I’ve omitted large chunks of boilerplate code to focus on the code around indy. But you can find the full Visitor implementation here.

Now, when we give an input of "Hi" + "5" to our compiler, here is the Bytecode that we emit:

{
  public static void main(java.lang.String[]);
    descriptor: ([Ljava/lang/String;)V
    flags: (0x0009) ACC_PUBLIC, ACC_STATIC
    Code:
      stack=3, locals=1, args_size=1
         0: getstatic     #12                 // Field java/lang/System.out:Ljava/io/PrintStream;
         3: ldc           #14                 // String Hi
         5: ldc           #16                 // String 5
         7: invokedynamic #27,  0             // InvokeDynamic #0:add:(Ljava/lang/String;Ljava/lang/String;)Ljava/lang/String;
        12: invokevirtual #33                 // Method java/io/PrintStream.println:(Ljava/lang/Object;)V
        15: return
}
BootstrapMethods:
  0: #23 REF_invokeStatic mydynlang/MyDynLangAdd.bootstrap:(Ljava/lang/invoke/MethodHandles$Lookup;Ljava/lang/String;Ljava/lang/invoke/MethodType;)Ljava/lang/invoke/CallSite;
    Method arguments:

The JVM is a stack-based interpreter9, and the above bytecode essentially translates to this:

  1. Push PrintStream object on stack. This will be needed when we print the result.
  2. Push the string “Hi” on the stack
  3. Push the string “5” on the stack
  4. Call the bootstrap function using invokedynamic. This will set up the callsite, and redirect the call to the actual implementation. This will consume the top two stack elements and replace it with the result of the call.
  5. Call Println with result of the call and the PrintStream object. This will print the result to stdout.

Now that we have seen how the indy callsite looks, let’s trace how the bootstrap method implements the dynamic call. Our bootstrap method is pretty simple, it binds the indy callsite to a dispatch function:

// Bootstrap method
public static CallSite bootstrap(
    MethodHandles.Lookup lookup,
    String name,
    MethodType type
) throws Exception {
    MutableCallSite callsite = new MutableCallSite(type);

    // Find the dispatch function from the list of available functions.

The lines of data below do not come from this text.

(* ===== verification/CpuTopKSpec.v ===== *)
(** * Top-k: selection and order

    The row algorithms of CpuTopK.v against the order they promise. A working
    set is a list of columns; the first part is about such lists, the second
    shows that the code keeps one in its two output buffers, and the last that
    a call leaves the [k] first columns of every row. *)
From Stdlib Require Import Sorting.Sorted.
From stdpp Require Import sorting.
From S2P Require Import Prelude Dtype Device Heap Runtime Tensor TensorSpec CpuBuf CpuExample CpuMove CpuMoveSpec CpuTopK.
Import Cpu Move TopK.

(** ** The order of a row *)
Section Order.
Context (x : Z -> Z) (C : Z) (Hnan : forall c, 0 <= c < C -> F32.is_nan (x c) = false).

(** Column [a] comes before column [b]. *)
Definition before (a b : Z) : bool := prefers (x a) a (x b) b.

Definition col (c : Z) : Prop := 0 <= c < C.

Lemma before_spec a b : col a -> col b ->
  before a b = true <-> F32.key (x b) < F32.key (x a) \/ F32.key (x a) = F32.key (x b) /\ a < b.
Proof.
  intros Ha Hb. unfold before, prefers, F32.eqb, F32.gtb. rewrite !Hnan by done. cbn [negb andb].
  destruct (Z.eqb_spec (F32.key (x a)) (F32.key (x b))); cbn [negb]; rewrite Z.ltb_lt; lia.
Qed.

Lemma before_irrefl a : col a -> before a a = false.
Proof. intros Ha. destruct (before a a) eqn:E; [|done]. apply before_spec in E; [lia|done..]. Qed.

Lemma before_trans a b c : col a -> col b -> col c -> before a b = true -> before b c = true -> before a c = true.
Proof. intros Ha Hb Hc H1%before_spec H2%before_spec; try done. apply before_spec; [done..|]. lia. Qed.

Lemma before_total a b : col a -> col b -> a <> b -> before a b = false -> before b a = true.
Proof.
  intros Ha Hb Hne H. apply before_spec; [done..|]. destruct (Z.lt_trichotomy (F32.key (x a)) (F32.key (x b))) as [|[E|]]; [by left|..].
  - right. split; [done|]. destruct (Z_lt_le_dec a b); [|lia]. exfalso.
    assert (before a b = true) by (apply before_spec; [done..|]; by right). congruence.
  - exfalso. assert (before a b = true) by (apply before_spec; [done..|]; by left). congruence.
Qed.

Lemma before_asym a b : col a -> col b -> before a b = true -> before b a = false.
Proof.
  intros Ha Hb H. destruct (before b a) eqn:E; [|done]. pose proof (before_trans a b a Ha Hb Ha H E).
  pose proof (before_irrefl a Ha). congruence.
Qed.

(** ** Working sets *)

(** Columns of the first [n], none twice, and every column left out comes
    after all of them. *)
Record top_of (n : Z) (ws : list Z) : Prop := {
  to_nodup : NoDup ws;
  to_col : forall c, c ∈ ws -> 0 <= c < n;
  to_best : forall c d, 0 <= c < n -> c ∉ ws -> d ∈ ws -> before d c = true
}.

Definition ascending (l : list Z) : Prop := StronglySorted (fun a b => before a b = true) l.

(** The answer for a row: the first columns, in order. It is unique. *)
Definition top_row (k : Z) (ws : list Z) : Prop := zlen ws = k /\ top_of C ws /\ ascending ws.

Lemma ascending_unique l l' : (forall c, c ∈ l -> col c) -> ascending l -> ascending l' -> l ≡ₚ l' -> l = l'.
Proof.
  revert l'. induction l as [|a l IH]; intros l' Hl Hs Hs' Hp; [by apply Permutation_nil in Hp|].
  destruct l' as [|b l']; [by apply Permutation_sym, Permutation_nil in Hp|].
  apply StronglySorted_inv in Hs as [Hs Ha]. apply StronglySorted_inv in Hs' as [Hs' Hb].
  assert (Hl' : forall c, c ∈ b :: l' -> col c) by (intros c Hc; apply Hl; by rewrite Hp).
  assert (a = b) as ->.
  { destruct (decide (a = b)) as [|Hne]; [done|]. exfalso.
    assert (Hin : a ∈ b :: l') by (rewrite <- Hp; left). apply elem_of_cons in Hin as [|Hin]; [done|].
    assert (Hin' : b ∈ a :: l) by (rewrite Hp; left). apply elem_of_cons in Hin' as [|Hin']; [done|].
    rewrite Forall_forall in Ha, Hb.
    pose proof (Ha _ Hin') as H1. pose proof (Hb _ Hin) as H2. rewrite (before_asym a b) in H2; [done| | |done].
    - apply Hl. left.
    - apply Hl'. left. }
  f_equal. apply IH; [intros c Hc; apply Hl; by right|done..|]. by apply Permutation_cons_inv in Hp.
Qed.

Lemma top_row_unique k ws ws' : top_row k ws -> top_row k ws' -> ws = ws'.
Proof.
  intros (Hl & Ht & Ha) (Hl' & Ht' & Ha'). apply ascending_unique; try done; [apply (to_col _ _ Ht)|].
  assert (Hsub : forall l l', zlen l = zlen l' -> top_of C l -> top_of C l' -> forall c, c ∈ l -> c ∈ l').
  { intros l l' Hz H1 H2 c Hc. destruct (decide (c ∈ l')) as [|Hno]; [done|]. exfalso.
    assert (Hex : exists d, d ∈ l' /\ d ∉ l).
    { destruct (decide (Forall (fun d => d ∈ l) l')) as [Hall|Hnall].
      - exfalso. assert (Hs : (length (c :: l') <= length l)%nat).
        { apply List.NoDup_incl_length; [apply NoDup_ListNoDup, NoDup_cons; split; [done|apply H2]|].
          intros d [->|Hd]; apply list_elem_of_In; [done|]. rewrite Forall_forall in Hall. by apply Hall, list_elem_of_In. }
        unfold zlen in Hz. cbn in Hs. lia.
      - apply not_Forall_Exists in Hnall; [|apply _]. apply Exists_exists in Hnall as (d & Hd & Hn). by exists d. }
    destruct Hex as (d & Hd & Hdn). pose proof (to_best _ _ H1 d c (to_col _ _ H2 d Hd) Hdn Hc) as B1.
    pose proof (to_best _ _ H2 c d (to_col _ _ H1 c Hc) Hno Hd) as B2.
    rewrite (before_asym c d) in B2; [done|by apply (to_col _ _ H1)|by apply (to_col _ _ H2)|done]. }
  apply NoDup_Permutation; [apply Ht|apply Ht'|]. intros c. split; apply Hsub; try done; lia.
Qed.

(** The first columns. *)
Lemma top_seed k : 0 <= k -> top_of k (seqZ 0 k).
Proof.
  intros Hk. split; [apply NoDup_seqZ| |].
  - intros c Hc%elem_of_seqZ. lia.
  - intros c d Hc Hno. exfalso. apply Hno, elem_of_seqZ. lia.
Qed.

(** [j] is the place of the column every other one of the set comes before. *)
Definition weakest_at (ws : list Z) (j : nat) : Prop :=
  exists e, ws !! j = Some e /\ forall d, d ∈ ws -> d <> e -> before d e = true.

(** One step of the scan, either way. *)
Lemma top_skip n ws j e : col n -> top_of n ws -> weakest_at ws j -> ws !! j = Some e -> before n e = false -> top_of (n + 1) ws.
Proof.
  intros Hn Ht (e' & He' & Hw) He Hb. rewrite He in He'. injection He' as <-.
  assert (Hin : e ∈ ws) by by eapply list_elem_of_lookup_2. pose proof (to_col _ _ Ht e Hin) as Hec. unfold col in *. split.
  - apply Ht.
  - intros c Hc. pose proof (to_col _ _ Ht c Hc). lia.
  - intros c d Hc Hno Hd. destruct (decide (c = n)) as [->|Hne]; [|apply (to_best _ _ Ht); [lia|done..]].
    assert (Hen : before e n = true) by (apply before_total; [unfold col; lia..|done]).
    destruct (decide (d = e)) as [->|Hde]; [done|]. pose proof (to_col _ _ Ht d Hd).
    apply (before_trans d e n); [unfold col; lia..|by apply Hw|done].
Qed.

Lemma top_replace n ws j e : col n -> top_of n ws -> weakest_at ws j -> ws !! j = Some e -> before n e = true ->
  top_of (n + 1) (<[j := n]> ws).
Proof.
  intros Hn Ht (e' & He' & Hw) He Hb. rewrite He in He'. injection He' as <-.
  assert (Hin : e ∈ ws) by by eapply list_elem_of_lookup_2. pose proof (to_col _ _ Ht e Hin) as Hec. unfold col in *.
  assert (Hsplit : exists l r, ws = l ++ e :: r /\ <[j := n]> ws = l ++ n :: r).
  { exists (take j ws), (drop (S j) ws). split; [by rewrite (take_drop_middle _ _ _ He)|].
    apply insert_take_drop. by apply lookup_lt_Some in He. }
  destruct Hsplit as (l & r & -> & ->). pose proof (to_nodup _ _ Ht) as Hnd.
  assert (Hmem : forall d, d ∈ l ++ n :: r <-> d = n \/ (d ∈ l ++ e :: r /\ d <> e)).
  { intros d. rewrite !elem_of_app, !elem_of_cons. apply NoDup_app in Hnd as (_ & Hdis & Hr). apply NoDup_cons in Hr as [He' _].
    assert (d ∈ l -> d <> e) by (intros Hd ->; apply (Hdis e Hd); left). assert (d ∈ r -> d <> e) by by intros Hd ->.
    split; [intros [?|[?|?]]; [right|left|right]; auto|intros [?|[[?|[?|?]] ?]]; auto; done]. }
  assert (Hfresh : n ∉ l ++ e :: r) by (intros Hc; pose proof (to_col _ _ Ht n Hc); lia).
  split.
  - rewrite NoDup_app, NoDup_cons in *. destruct Hnd as (Hl & Hdis & He' & Hr). rewrite elem_of_app, elem_of_cons in Hfresh.
    repeat split; [done| |by intros ?; apply Hfresh; auto|done].
    intros d Hd [->|Hd']%elem_of_cons; [apply Hfresh; auto|]. apply (Hdis d Hd). by right.
  - intros c [->|[Hc _]]%Hmem; [lia|]. pose proof (to_col _ _ Ht c Hc). lia.
  - intros c d Hc Hno Hd. rewrite Hmem in Hno.
    assert (Hce : forall d, d = n \/ d ∈ l ++ e :: r /\ d <> e -> before d e = true) by (intros d' [->|[? ?]]; [done|by apply Hw]).
    apply Hmem in Hd. assert (Hdc : 0 <= d < C) by (destruct Hd as [->|[Hd _]]; [lia|]; pose proof (to_col _ _ Ht d Hd); lia).
    destruct (decide (c = e)) as [->|Hne]; [by apply Hce|].
    assert (Hcn : c <> n) by (intros ->; apply Hno; by left).
    assert (Hcno : c ∉ l ++ e :: r) by (intros Hc'; apply Hno; by right). assert (Hc' : 0 <= c < n) by lia.
    pose proof (to_best _ _ Ht c e Hc' Hcno Hin) as Hec'.
    apply (before_trans d e c); [unfold col; lia..|by apply Hce|done].
Qed.
(** *** Sorting the columns *)

Lemma insert_by_perm lt (a : Z) l : insert_by lt a l ≡ₚ a :: l.
Proof.
  induction l as [|b l IH]; [done|]. cbn [insert_by]. destruct (lt b a); [|done]. rewrite IH. apply Permutation_swap.
Qed.

Lemma sort_by_perm lt (l : list Z) : foldr (insert_by lt) [] l ≡ₚ l.
Proof. induction l as [|a l IH]; [done|]. cbn [foldr]. by rewrite insert_by_perm, IH. Qed.

Section Sort.
Context (lt : Z -> Z -> bool) (Hlt : forall a b, col a -> col b -> lt a b = before a b).

Lemma insert_by_sorted a l : col a -> (forall c, c ∈ l -> col c) -> a ∉ l -> ascending l -> ascending (insert_by lt a l).
Proof.
  intros Ha Hl Hno Hs. induction l as [|b l IH]; [constructor; constructor|]. cbn [insert_by].
  apply not_elem_of_cons in Hno as [Hab Hno]. assert (Hb : col b) by (apply Hl; left).
  assert (Hl' : forall c, c ∈ l -> col c) by (intros c Hc; apply Hl; by right).
  rewrite Hlt by done. destruct (before b a) eqn:E.
  - apply StronglySorted_inv in Hs as [Hs Hf]. rewrite Forall_forall in Hf. constructor; [by apply IH|].
    apply Forall_forall. intros c Hc. rewrite insert_by_perm in Hc. apply elem_of_cons in Hc as [->|Hc]; [done|by apply Hf].
  - assert (Hba : before a b = true) by (by apply before_total; congruence || done). constructor; [done|].
    apply StronglySorted_inv in Hs as [_ Hf]. rewrite Forall_forall in Hf. apply Forall_forall. intros c [->|Hc]%elem_of_cons; [done|].
    apply (before_trans a b c); auto.
Qed.

Lemma sort_by_sorted l : NoDup l -> (forall c, c ∈ l -> col c) -> ascending (foldr (insert_by lt) [] l).
Proof.
  induction l as [|a l IH]; intros Hnd Hl; [constructor|]. cbn [foldr]. apply NoDup_cons in Hnd as [Hno Hnd].
  assert (Hl' : forall c, c ∈ l -> col c) by (intros c Hc; apply Hl; by right).
  apply insert_by_sorted; [apply Hl; left| | |by apply IH]; [intros c|]; rewrite sort_by_perm; [apply Hl'|done].
Qed.

Lemma partial_sort_top k : 0 <= k <= C -> top_row k (partial_sort lt (Z.to_nat k) (seqZ 0 C)).
Proof.
  intros Hk. unfold partial_sort. set (s := foldr (insert_by lt) [] (seqZ 0 C)).
  assert (Hp : s ≡ₚ seqZ 0 C) by apply sort_by_perm.
  assert (Hs : ascending s) by (apply sort_by_sorted; [apply NoDup_seqZ|intros c Hc%elem_of_seqZ; unfold col; lia]).
  assert (Hnd : NoDup s) by (rewrite Hp; apply NoDup_seqZ).
  assert (Hlen : length s = Z.to_nat C) by (by rewrite Hp, length_seqZ).
  rewrite <- (take_drop (Z.to_nat k) s) in Hs, Hnd. apply StronglySorted_app in Hs as (Hx & Hs & _).
  split; [unfold zlen; rewrite length_take; lia|]. split; [|done]. split.
  - by apply NoDup_app in Hnd as [? _].
  - intros c Hc%elem_of_take. destruct Hc as (i & Hi & _). apply list_elem_of_lookup_2 in Hi. rewrite Hp in Hi. apply elem_of_seqZ in Hi. lia.
  - intros c d Hc Hno Hd. apply Hx; [done|]. assert (Hin : c ∈ s) by (rewrite Hp; apply elem_of_seqZ; lia).
    rewrite <- (take_drop (Z.to_nat k) s) in Hin. apply elem_of_app in Hin as [|]; done.
Qed.
End Sort.
End Order.

(** ** Two output buffers *)

Lemma destruct_snoc {A} (l : list A) : l = [] \/ exists l' a, l = l' ++ [a].
Proof. induction l using rev_ind; [by left|right; by eexists _, _]. Qed.

Definition upd (f : Z -> Z) (k v : Z) : Z -> Z := fun i => if i =? k then v else f i.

The lookup object is used for this.
    MethodHandle dispatcher = lookup.findStatic(
        MyDynLangAdd.class,
        "dispatcher",
        MethodType.methodType(
            /*Return type=*/ String.class,
            MutableCallSite.class,
            MethodHandles.Lookup.class,
            String.class,
            String.class
        )
    );
    
    // Bind the dispatch function to the callsite object
    dispatcher = dispatcher.bindTo(callsite); // Binds callsite as the first argument
    dispatcher = dispatcher.bindTo(lookup); // Binds lookup as the second argument

    callsite.setTarget(dispatcher);
    return callsite;
}

The dispatch function checks if the left and right arguments can be parsed as Integers and then takes appropriate action (i.e., dispatch to addInts or concatStrings or throw Exception):

public static String dispatcher(
        MutableCallSite callsite,
        MethodHandles.Lookup lookup,
        String left,
        String right
    ) throws Throwable {
        Function<String, Boolean> tryParseInt = s -> {
            try {
                // Try parsing the string as int
                int asNum = Integer.parseInt(s);
                return true;
            } catch (NumberFormatException e) {
                return false;
            }
        };

        Boolean leftIsInt = tryParseInt.apply(left);
        Boolean rightIsInt = tryParseInt.apply(right);

        // Perform type-checking
        MethodHandle newmh;
        if (leftIsInt && rightIsInt) {
            newmh = lookup.findStatic(
                MyDynLangAdd.class,
                "addInts",
                MethodType.methodType(String.class, String.class, String.class)
            );
        } else if (leftIsInt && !rightIsInt) {
            throw new RuntimeException(
                "Cannot add String to Integer, LHS has to be String!"
            );
        } else {
            newmh = lookup.findStatic(
                MyDynLangAdd.class,
                "concatStrings",
                MethodType.methodType(String.class, String.class, String.class)
            );
        }

        // Insert automatic conversion from Object to String and vice versa
        newmh = newmh.asType(callsite.type());

        return (String) newmh.invoke(left, right);
    }

Now, every time after the first time we hit this indy call, we would directly call the dispatch function. This function can do the type-check, and then redirect the call to the correct function. This is exactly how languages like JRuby, Jython and Groovy use indy to dispatch calls at runtime.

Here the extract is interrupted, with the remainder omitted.